▸ WHAT YOU ARE ASKED TO DO: Your response should contain each line of the data that includes "TimeoutModel".

▸ Collected data:
Start of Block

(** More fuel changes nothing once there is enough. *)
Lemma loop_stable fuel ep d v p :
  (passes_left v <= fuel)%nat -> looped attempt_at reply (S fuel) ep d v p = looped attempt_at reply fuel ep d v p.
Proof.
  revert v p. induction fuel as [|fuel IH]; intros v p L; [unfold passes_left in L; lia|].
  cbn [sync_loop]. rewrite !run_bind. destruct (attempt attempt_at reply ep d v p) as [[[v1|]|e] p1] eqn:E; [|done..].
  apply again_uses_a_pass in E as [E _]. apply IH. lia.
Qed.

(** C12 The dispatch loop ends.  However the backend answers, a request makes at most
    two attempts more than the retries configured, one for the first and one for
    a stopped stream: the fuel is never used up, and any more of it changes
    nothing. *)
Theorem attempts_bounded ep d p n :
  (0 <= transient_retry_max)%Z ->
  (execute attempt_at reply ep d p).1 <> Ret false
  /\ looped attempt_at reply (sync_fuel transient_retry_max + n) ep d (vars_init (dd_request d)) p = execute attempt_at reply ep d p.
Proof.
  intros T. assert (L : (passes_left (vars_init (dd_request d)) <= sync_fuel transient_retry_max)%nat)
    by (unfold passes_left, sync_fuel; cbn; lia).
  split.
  - unfold execute_sync. destruct (looped _ _ _ ep d _ p) as [[b|e] p'] eqn:E; [|done].
    apply loop_ends in E as ->; done.
  - induction n as [|n IH]; [by rewrite Nat.add_0_r|]. rewrite Nat.add_succ_r, loop_stable by lia. exact IH.
Qed.
End Loop.

(** ** The request ends once *)

(** What a completion touches. *)
Definition books (p : Proxy) := (px_sched p, px_spend p, px_stmts p, px_futures p).

(** The completion of the request can be recorded: the summary kept in place of
    withheld content answers, as it does unless a message has a role that is a list
    or an object; and the size of the prompt is kept, as it is by [enqueue], or can
    be estimated. *)
Definition recordable (r : QueuedRequest) : Prop :=
  (no_store r = true -> exists out, content_summary (Some (r_payload r)) None = Ret out)
  /\ (r_est_input_tokens r = 0%Z -> is_ret (estimate_input_tokens (r_payload r)) = true).

(** The scheduler is sound and runs the request, whose completion can be recorded. *)
Definition running_here (r : QueuedRequest) (p : Proxy) : Prop :=
  sched_ok (px_sched p) /\ r_request_id r ∈ map r_request_id (running_all (px_sched p)) /\ recordable r.

Lemma size_known {A} r (f : Z -> SE Proxy A) q :
  recordable r -> exists n, ((if (r_est_input_tokens r =? 0)%Z then se_lift (estimate_input_tokens (r_payload r)) else mret (r_est_input_tokens r)) ≫= f) q = f n q.
Proof.
  intros [_ E]. destruct (Z.eqb_spec (r_est_input_tokens r) 0) as [Z0|NZ]; [|by eexists]. specialize (E Z0). rewrite run_lift.
  destruct (estimate_input_tokens (r_payload r)) as [n|e]; [by eexists|done].
Qed.

Lemma summary_answers payload response :
  (exists out, content_summary (Some payload) None = Ret out) -> exists out, content_summary (Some payload) response = Ret out.
Proof. unfold content_summary. intros [out H]. destruct (payload_summary payload _); [by eexists|done]. Qed.

(** The two rows of a completion that can be recorded. *)
Lemma completion_rows d e :
  recordable (dd_request d) ->
  exists row, persist_complete wall (completion_row d e) = Ret [DELETE_QUEUE (r_request_id (dd_request d)); INSERT_COMPLETION row]
  /\ c_request_id row = r_request_id (dd_request d) /\ c_status row = en_status e.
Proof.
  intros [NS _]. unfold persist_complete. cbn [cp_no_store cp_payload cp_response completion_row]. cbv zeta.
  case_bool_decide as H; [|eexists; by split].
  assert (N : no_store (dd_request d) = true) by (injection H as H; unfold no_store; by rewrite H).
  rewrite N, orb_true_r. destruct (summary_answers _ (en_response_body e) (NS N)) as [out ->]. eexists. by split.
Qed.
(** *** What it may leave behind *)

Definition no_store_decision (headers : dict string string) (p : Principal) (aid : string) : gated Decision :=
  match parse_header (read_header headers) with
  | Raise _ => reject 400 "invalid_request_error"
  | Ret asked =>
      let* g := does se_get in
      let granted := match dget (agents (ps_config (ga_policy g))) aid with Some c => content_no_store c | None => false end in
      let d := decide_no_store asked (authenticated p) aid granted (address_identities (Identity.acl (ga_identity g))) in
      let* _ := does (if requested d then se_modify (fun g => set_no_store (note_no_store d aid (ga_no_store g)) g) else mret tt) in
      pass d
  end.

(** *** Where it goes *)

Definition resolve_endpoint (g : Gate) (b : Body) : string :=
  let submit_ep := normalize_endpoint roles (sb_endpoint b) in
  let model := jget (sb_payload b) "model" in
  if negb (String.eqb (sb_payload_type b) "chat_completion") then submit_ep
  else if negb (truthy model) then submit_ep
  else
    let model_ep := normalize_endpoint roles (py_str model) in
    if (dmem (known_endpoints g) model_ep && negb (String.eqb model_ep submit_ep))%bool then model_ep else submit_ep.

Definition routed (b : Body) : gated string :=
  let* g := does se_get in
  let ep := resolve_endpoint g b in
  let* _ := (if dmem (known_endpoints g) ep then pass tt
             else
               let* _ := does (se_modify (fun g => set_unknown (tally_at ep (claimed_name b) 0 (ga_unknown g)) g)) in
               if fl_unknown_endpoint_enforce flags then reject 404 "unknown_endpoint" else pass tt) in
  if (_carries_image (body_dict b) && dmem (known_endpoints g) ep && negb (default false (dget vision ep)))%bool then
    let* _ := does (se_modify (fun g => set_vision (tally_at ep (claimed_name b) 0 (ga_vision g)) g)) in
    if fl_vision_capability_enforce flags then reject 400 "vision_not_supported" else pass ep
  else pass ep.

(** *** How long it may take *)

(** The seconds a caller asks for, where they can be used. *)
Definition asked_timeout (j : json) : option Q :=
  match j with
  | JNull => None
  | j => match py_float j with Ret t => if Qltb 0 t then Some t else None | Raise _ => None end
  end.
Lemma slots_step ep slots b :
  capacity_ok b ->
  let b' := match slots with Some n => if bool_decide (slots_at b ep = Some n) then b else resize ep n b | None => b end in
  capacity_ok b' /\ forall k, dget (known b') k
    = if decide (k = ep) then (fun c => match slots with Some n => with_slots n c | None => c end) <$> dget (known b) k else dget (known b) k.
Proof.
  intros O. destruct slots as [n|]; cbv zeta; [|split; [done|]; intros k; case_decide; [by destruct (dget _ k)|done]].
  unfold slots_at. case_bool_decide as D.
  - split; [done|]. intros k. case_decide as E; [|done]. subst. destruct (dget (known b) ep) as [c|]; [|done].
    cbn in D |- *. injection D as <-. by rewrite with_slots_same.
  - split; [by apply resize_ok|]. intros k. apply edit_get.
Qed.

Lemma context_step ep ctx b :
  capacity_ok b ->
  let b' := match ctx with
            | Some n => if bool_decide (context_at b ep = Some n) then b else edit_config (edit_endpoint ep (with_context n)) b
            | None => b
            end in
  capacity_ok b' /\ forall k, dget (known b') k
    = if decide (k = ep) then (fun c => match ctx with Some n => with_context n c | None => c end) <$> dget (known b) k else dget (known b) k.
Proof.
  intros O. destruct ctx as [n|]; cbv zeta; [|split; [done|]; intros k; case_decide; [by destruct (dget _ k)|done]].
  unfold context_at. case_bool_decide as D.
  - split; [done|]. intros k. case_decide as E; [|done]. subst. destruct (dget (known b) ep) as [c|]; [|done].
    cbn in D |- *. injection D as <-. by rewrite with_context_same.
  - split; [by apply recontext_ok|]. intros k. apply edit_get.
Qed.

(** What a backend says of its capacity is believed everywhere at once: after any
    report, even one that made the handler raise, the configuration, the cost
    model and the budgets still agree on every slot count; the endpoint has the
    counts of the report, keeping its own where the report has none (a zero or an
    absent count is no count); and no other endpoint has changed. *)
Theorem capacity_agrees_everywhere ep report b k :
  capacity_ok b ->
  let b' := (apply_discovered_capacity ep report b).2 in
  capacity_ok b'
  /\ dget (known b') k = if decide (k = ep) then discovered report <$> dget (known b) k else dget (known b) k.
Proof.
  intros O. unfold apply_discovered_capacity, discovered. rewrite run_lift. destruct (count_of (cr_slots report)) as [slots|e].
  2: { cbn. split; [done|]. case_decide; [by destruct (dget _ k)|done]. }
  rewrite run_modify. destruct (slots_step ep slots b O) as [O1 G1]. cbv zeta in O1, G1.
  set (b1 := match slots with Some n => _ | None => _ end) in *. clearbody b1. rewrite run_lift.
  destruct (count_of (cr_context_per_slot report)) as [ctx|e].
  2: { cbn. split; [done|]. rewrite G1. case_decide; [|done]. by destruct (dget _ k), slots. }
  rewrite run_modify. destruct (context_step ep ctx b1 O1) as [O2 G2]. cbv zeta in O2, G2.
  set (b2 := match ctx with Some n => _ | None => _ end) in *. clearbody b2.
  assert (G : dget (known b2) k = if decide (k = ep)
      then (fun c => match ctx with Some n => with_context n (match slots with Some n => with_slots n c | None => c end)
                                 | None => match slots with Some n => with_slots n c | None => c end end) <$> dget (known b) k
      else dget (known b) k).
  { rewrite G2. case_decide; [|by rewrite G1, decide_False]. rewrite G1, decide_True by done. by destruct (dget (known b) k), ctx. }
  rewrite <- G. destruct (publishes_prices report); [|done]. by split; [destruct O2|].
Qed.
End Capacity.

(** An endpoint is called healthy only where it takes traffic, and where the
    circuit cannot vouch for it only on the word of a probe. *)
Lemma healthy_is_a_reading roles cooldown now on_demand b ep :
  availability roles cooldown now on_demand b ep = "healthy" ->
  healthy roles cooldown now b ep = true /\ ep ∉ bk_paused b
  /\ (on_demand = true \/ is_Some (residency_state (bk_residency b) ep now) -> dget (bk_reachable b) ep = Some true).
Proof.
  unfold availability. case_bool_decide as P; [done|]. destruct (healthy _ _ _ b ep); cbn [negb]; [|by destruct (expected_unloaded _ b ep)].
  intros H. split; [done|]. split; [done|]. intros D.
  assert ((on_demand || bool_decide (is_Some (residency_state (bk_residency b) ep now)))%bool = true) as E.
  { destruct D as [->|D]; [done|]. by rewrite bool_decide_eq_true_2, orb_true_r by done. }
  rewrite E in H. destruct (dget (bk_reachable b) ep) as [[]|]; [done| |done]. by destruct (expected_unloaded _ b ep).
Qed.
(** The answers of one pass, in the order they are asked for: the quiet look at
    an unloaded endpoint, the discovery, the two readings of the model list, the
    look whether it is there, the breaker's own, the disclaimers ([None] where the
    probe raised) and the two goodput probes. *)
Record Answers := mkAnswers {
  an_quiet : ProbeAnswer;
  an_capacity : ProbeAnswer;
  an_models : ProbeAnswer;
  an_fingerprint : ProbeAnswer;
  an_there : ProbeAnswer;
  an_alive : ProbeAnswer;
  an_not_implemented : option ProbeAnswer;
  an_progress : option (dict Counter (option Q));
  an_busy : option Q
}.

(** What the chores ask of the store beside its statements. *)
Inductive Upkeep := CHECKPOINT_TRUNCATE | INCREMENTAL_VACUUM (pages : Z) | CACHE_STATS.

(** When each chore ran last. *)
Record Marks := mkMarks {
  last_cleanup_at : Q;
  last_wal_checkpoint_at : Q;
  last_incr_vacuum_at : Q;
  last_budget_save_at : Q;
  last_cache_stats_at : Q
}.

Record Poller := mkPoller {
  po_breaker : Breaker;
  po_found : dict string Found;
  po_canaries : list string;
  po_touches : list TouchTask;
  po_timeout : TimeoutModel;
  po_policy : Policy;
  po_marks : Marks;
  po_upkeep : list Upkeep
}.

Definition with_breaker (x : Breaker) (s : Poller) : Poller :=
  mkPoller x (po_found s) (po_canaries s) (po_touches s) (po_timeout s) (po_policy s) (po_marks s) (po_upkeep s).
Definition with_found (ep : string) (f : Found -> Found) (s : Poller) : Poller :=
  mkPoller (po_breaker s) (dset (po_found s) ep (f (default nothing_found (dget (po_found s) ep)))) (po_canaries s) (po_touches s)
    (po_timeout s) (po_policy s) (po_marks s) (po_upkeep s).
Definition with_canaries (x : list string) (s : Poller) : Poller :=
  mkPoller (po_breaker s) (po_found s) x (po_touches s) (po_timeout s) (po_policy s) (po_marks s) (po_upkeep s).
Definition with_touches (x : list TouchTask) (s : Poller) : Poller :=
  mkPoller (po_breaker s) (po_found s) (po_canaries s) x (po_timeout s) (po_policy s) (po_marks s) (po_upkeep s).
Definition with_timeout (x : TimeoutModel) (s : Poller) : Poller :=
  mkPoller (po_breaker s) (po_found s) (po_canaries s) (po_touches s) x (po_policy s) (po_marks s) (po_upkeep s).
Definition with_policy (x : Policy) (s : Poller) : Poller :=
  mkPoller (po_breaker s) (po_found s) (po_canaries s) (po_touches s) (po_timeout s) x (po_marks s) (po_upkeep s).
Definition with_marks (x : Marks) (s : Poller) : Poller :=
  mkPoller (po_breaker s) (po_found s) (po_canaries s) (po_touches s) (po_timeout s) (po_policy s) x (po_upkeep s).
Definition note_upkeep (x : Upkeep) (s : Poller) : Poller :=
  mkPoller (po_breaker s) (po_found s) (po_canaries s) (po_touches s) (po_timeout s) (po_policy s) (po_marks s) (po_upkeep s ++ [x])%list.

Definition in_breaker {A} (m : SE Breaker A) : SE Poller A := fun s =>
  let '(r, b) := m (po_breaker s) in (r, with_breaker b s).
Definition in_goodput (m : SE GoodputState unit) : SE Poller unit := in_breaker (fun b =>
  let '(r, g) := m (bk_goodput b) in (r, set_goodput g b)).
Definition find_out (ep : string) (f : Found -> Found) : SE Poller unit := se_modify (with_found ep f).

(** [except Exception]: what was done stays, and [dflt] is the result. *)
Definition caught {A} (dflt : A) (m : SE Poller A) : SE Poller A := fun s =>
  match m s with
  | (Ret a, s') => (Ret a, s')
  | (Raise _, s') => (Ret dflt, s')
  end.

Definition found_at (s : Poller) (ep : string) : Found := default nothing_found (dget (po_found s) ep).

Section Poller.
(** The alias table, the cooldown, the threshold of the circuit, whether a
    failover is installed, the environment and the printing of floats, whether
    the proxy drains, whether canaries are enabled and how far apart. *)
Context (roles : dict string string) (cooldown : CooldownConf) (health_fail_threshold : Z) (failover : bool).
Context (environ : string -> option string) (float_repr : Q -> string) (draining canary_enabled : bool) (canary_interval : Q).
(** [try: ... except Exception], around a stream. *)
Definition or_stream_failed (d : DispatchDecision) (consumer : bool) (elapsed : Q) (m : SE Stream unit) : SE Stream unit := fun s =>
  match m s with
  | (Ret _, s) => (Ret tt, s)
  | (Raise e, s) =>
      (_ ← (if consumer then put (ErrorFrame (fault_text e) None) else mret tt : SE Stream unit);
       on_proxy (fail_with roles keepalive mono wall d (fault_text e) no_extras (failed_ending elapsed "error")) : SE Stream unit) s
  end.

(** [execute_dispatch] of a stream; [elapsed] the seconds until it fails. *)
Definition dispatch_stream (slot_hash : string -> Z) (sync_ep : SyncEp) (ep : StreamEp) (d : DispatchDecision) (consumer : bool)
    (t0 elapsed : Q) (arrivals : dict string json -> Q -> list Arrival) : SE Stream unit :=
  let d := with_request d (pin_slot slot_hash sync_ep (dd_request d)) in
  _ ← on_proxy (se_modify (submit (persist_dispatch (r_request_id (dd_request d)))));
  or_stream_failed d consumer elapsed (execute_streaming ep d consumer t0 arrivals).
End Streaming.
(** *** [handleStartTask] of [WorktreeList]

    The only caller of [startTask].  [taskDescriptions] is a plain object,
    [{}] at first and rebuilt by [{ ...prev, [worktree.id]: text }]: its own
    properties are the descriptions typed so far, all strings, and
    [taskDescriptions[worktree.id]] is the own property of that name or, when
    there is none, what [Object.prototype] has under that name. *)

(** The names a plain object inherits from [Object.prototype].  Read from an
    object with no own property of that name, each of them gives a function
    ([__proto__] gives the prototype itself): a truthy value that is not a
    string. *)
Definition Object_prototype_names : list string :=
  ["constructor"; "__defineGetter__"; "__defineSetter__"; "hasOwnProperty";
   "__lookupGetter__"; "__lookupSetter__"; "isPrototypeOf";
   "propertyIsEnumerable"; "toString"; "valueOf"; "__proto__";
   "toLocaleString"].

(** What [taskDescriptions[key]] evaluates to. *)
Inductive Description :=
| D_string (description : string)   (* an own property *)
| D_inherited                       (* a member of [Object.prototype] *)
| D_undefined.

Definition read_description (taskDescriptions : gmap string string)
    (key : string) : Description :=
  match taskDescriptions !! key with
  | Some description => D_string description
  | None =>
      if bool_decide (key ∈ Object_prototype_names) then D_inherited
      else D_undefined
  end.

(** What a run of the handler did. *)
Inductive Handled :=
| Returned
    (* [if (!description) return]: no call, nothing changed *)
| Called (r : Outcome JsVal) (taskDescriptions : gmap string string)
         (w : ClaudeCode * Mock)
    (* [startTask] was called with the typed description and ended in [r],
       leaving the typed descriptions and the hook and mock as given *)
| CalledWithInherited (name : string).
    (* the guard let the member of [Object.prototype] called [name] through,
       and [startTask] was called with it as the description; that value is
       not a string, and the call is not followed any further here *)

(** The handler passes the name and the path of a listed worktree, and returns
    without calling when the description read for that worktree is falsy:
    [undefined] or the empty string.  A failure of [startTask] is caught and
    logged; after a success the typed description is reset. *)
Definition handleStartTask (tauri tauri' : Tauri)
    (taskDescriptions : gmap string string) (worktree : GitWorktree) (now : Z)
    (w : ClaudeCode * Mock) : Handled :=
  match read_description taskDescriptions (wt_id worktree) with
  | D_undefined => Returned
  | D_string description =>
      if bool_decide (description = "") then Returned
      else
        let '(r, w') :=
          startTask tauri tauri' (wt_name worktree) (wt_path worktree) description now w in
        Called r
          (if resolved r then <[wt_id worktree := ""]> taskDescriptions
           else taskDescriptions)
          w'
  | D_inherited => CalledWithInherited (wt_id worktree)
  end.
(** C9. On the empty digest [analyze_with_ai] returns at once a result
    of severity ["error"] with [issues_found] true; there is no event in
    the trace: no backend call, no rate-limit check, and the ledger is as
    before. *)
Theorem C9_empty_input_short_circuits :
  forall cfg w,
    let r := analyze_with_ai cfg w "" in
    exists v,
      outcome r = Return v /\
      severity_of v = Some (PStr "error") /\
      getitem v "issues_found" = Return (PBool true) /\
      trace r = [] /\
      backend_calls (trace r) = O /\
      rate_limit_checks (trace r) = O /\
      ledger_after r = ledger_file w.
Proof.
  intros cfg w. exists empty_input_result. cbn. repeat split; reflexivity.
Qed.










(* ================================================================== *)
(** * Part III: further properties *)
(* ================================================================== *)

(* ------------------------------------------------------------------ *)
(** ** The rate limiter on the ledgers it writes *)

Lemma after_after c1 c2 ts : c1 <= c2 -> after c2 (after c1 ts) = after c2 ts.
Proof.
  intros Le. unfold after. induction ts as [|t ts IH]; [reflexivity|].
  cbn [filter]. destruct (Z.ltb_spec c1 t) as [L1|G1]; cbn [filter].
  - now rewrite IH.
  - rewrite IH. destruct (Z.ltb_spec c2 t); [lia|reflexivity].
Qed.
Definition new_message (m : AdminHolderMessage) : OutboundMessage :=
  {| payload := Admin m; thread := None |}.

Definition new_protocol_message (m : ProtocolMessage) : OutboundMessage :=
  {| payload := Protocol m; thread := None |}.

(** [self.assign_thread_from(msg)]: the thread of the reply is the thread of
    [msg], or starts at the id of [msg] when it has none. *)
Definition assign_thread_from (self : OutboundMessage) (msg : AgentMessage.t)
    : OutboundMessage :=
  {| payload := payload self;
     thread := Some {| thid := AgentMessage._thread_id msg;
                       pthid := match AgentMessage._thread msg with
                                | Some thread => pthid thread
                                | None => None
                                end |} |}.

(** A reply is thread-correlated to a request when its thread decorator
    names the thread of the request. *)
Definition thread_correlated (reply : OutboundMessage) (request : AgentMessage.t)
    : bool :=
  match thread reply with
  | Some d => String.eqb (thid d) (AgentMessage._thread_id request)
  | None => false
  end.

Definition protocol := "did:sov:BzCbsNYhMrjHiqZDTUASHg;spec/admin-holder/0.1".

(** The [message_type] attribute of the class of an admin message. *)
Definition message_type (m : AdminHolderMessage) : string :=
  match m with
  | CredList _ _ => "credentials-list"
  | CredExchange _ => "credential-exchange"
  | CredOfferRecv _ => "credential-offer-received"
  | CredRequestSent _ => "credential-request-sent"
  | CredReceived _ => "credential-received"
  | PresList _ _ => "presentations-list"
  | PresExchange _ => "presentation-exchange"
  | PresRequestReceived _ => PresRequestReceived.message_type
  | PresSent _ => "presentation-sent"
  | ProblemReport _ _ => "problem-report"
  end.

(** ** Protocol engines *)

Class CredentialManager := {
  create_proposal :
    Store → string → option string → string → option string →
    result CredExRecord.t * Store;
  create_request :
    Store → CredExRecord.t → string →
    result (CredExRecord.t * OutboundMessage) * Store
}.
(** X5.  [disable_all] stops at the first handshake that is not accepted:
    the channels before it have been set to zero and switched off, the
    channel of the rejected handshake has received its zero-volt command
    but no OFF command, and nothing is written for the channels after
    it. *)
Theorem disable_all_stops_at_rejection t raw done ch todo r rest :
  BaspiLNHRDACII.enabled_of (BaspiLNHRDACII.status_parts raw)
  = done ++ ch :: todo ->
  incoming t = raw :: repeat DACChannel.ack (List.length done) ++ r :: rest ->
  r <> DACChannel.ack ->
  BaspiLNHRDACII.disable_all t
  = (Raise (RuntimeError ("Channel Error: " ++ r)),
     mkAdapter (sent t ++ "ALL S?"%string
                  :: disable_commands done ++ [channel_command ch "7FFFFF"])
               rest).
Proof.
  intros Hen Hin Hr. rewrite (disable_all_run t raw _ Hin), Hen.
  rewrite (disable_each_stops done ch todo (Some (r, rest)))
    by (reflexivity || exact Hr).
  cbn [sent]. rewrite <- app_assoc. reflexivity.
Qed.

Lemma disable_all_stops_at_rejection_witness :
  BaspiLNHRDACII.disable_all
    (mkAdapter [] [status_1_2; DACChannel.ack; "E4"%string])
  = (Raise (RuntimeError "Channel Error: E4"),
     mkAdapter ["ALL S?"; "1 7FFFFF"; "1 OFF"; "2 7FFFFF"]%string []).
Proof.
  apply (disable_all_stops_at_rejection
           (mkAdapter [] [status_1_2; DACChannel.ack; "E4"%string])
           status_1_2 [1] 2 [] "E4"%string []).
  - reflexivity.
  - reflexivity.
  - discriminate.
Defined.

(** X6.  When the handshakes run out, [disable_all] raises the timeout of
    the read: the channel whose handshake is missing has received its
    zero-volt command and stays on. *)
Theorem disable_all_times_out t raw done ch todo :
  BaspiLNHRDACII.enabled_of (BaspiLNHRDACII.status_parts raw)
  = done ++ ch :: todo ->
  incoming t = raw :: repeat DACChannel.ack (List.length done) ->
  BaspiLNHRDACII.disable_all t
  = (Raise ReadTimeout,
     mkAdapter (sent t ++ "ALL S?"%string
                  :: disable_commands done ++ [channel_command ch "7FFFFF"])
               []).
Proof.
  intros Hen Hin. rewrite (disable_all_run t raw _ Hin), Hen.
  rewrite (disable_each_stops done ch todo None);
    [| cbn [incoming]; now rewrite app_nil_r | exact I].
  cbn [sent]. rewrite <- app_assoc. reflexivity.
Qed.

Lemma disable_all_times_out_witness :
  BaspiLNHRDACII.disable_all (mkAdapter [] [status_1_2; DACChannel.ack])
  = (Raise ReadTimeout,
     mkAdapter ["ALL S?"; "1 7FFFFF"; "1 OFF"; "2 7FFFFF"]%string []).
Proof.
  apply (disable_all_times_out (mkAdapter [] [status_1_2; DACChannel.ack])
           status_1_2 [1] 2 []); reflexivity.
Defined.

End of Block

▸ RESULT:
  po_timeout : TimeoutModel;
Definition with_timeout (x : TimeoutModel) (s : Poller) : Poller :=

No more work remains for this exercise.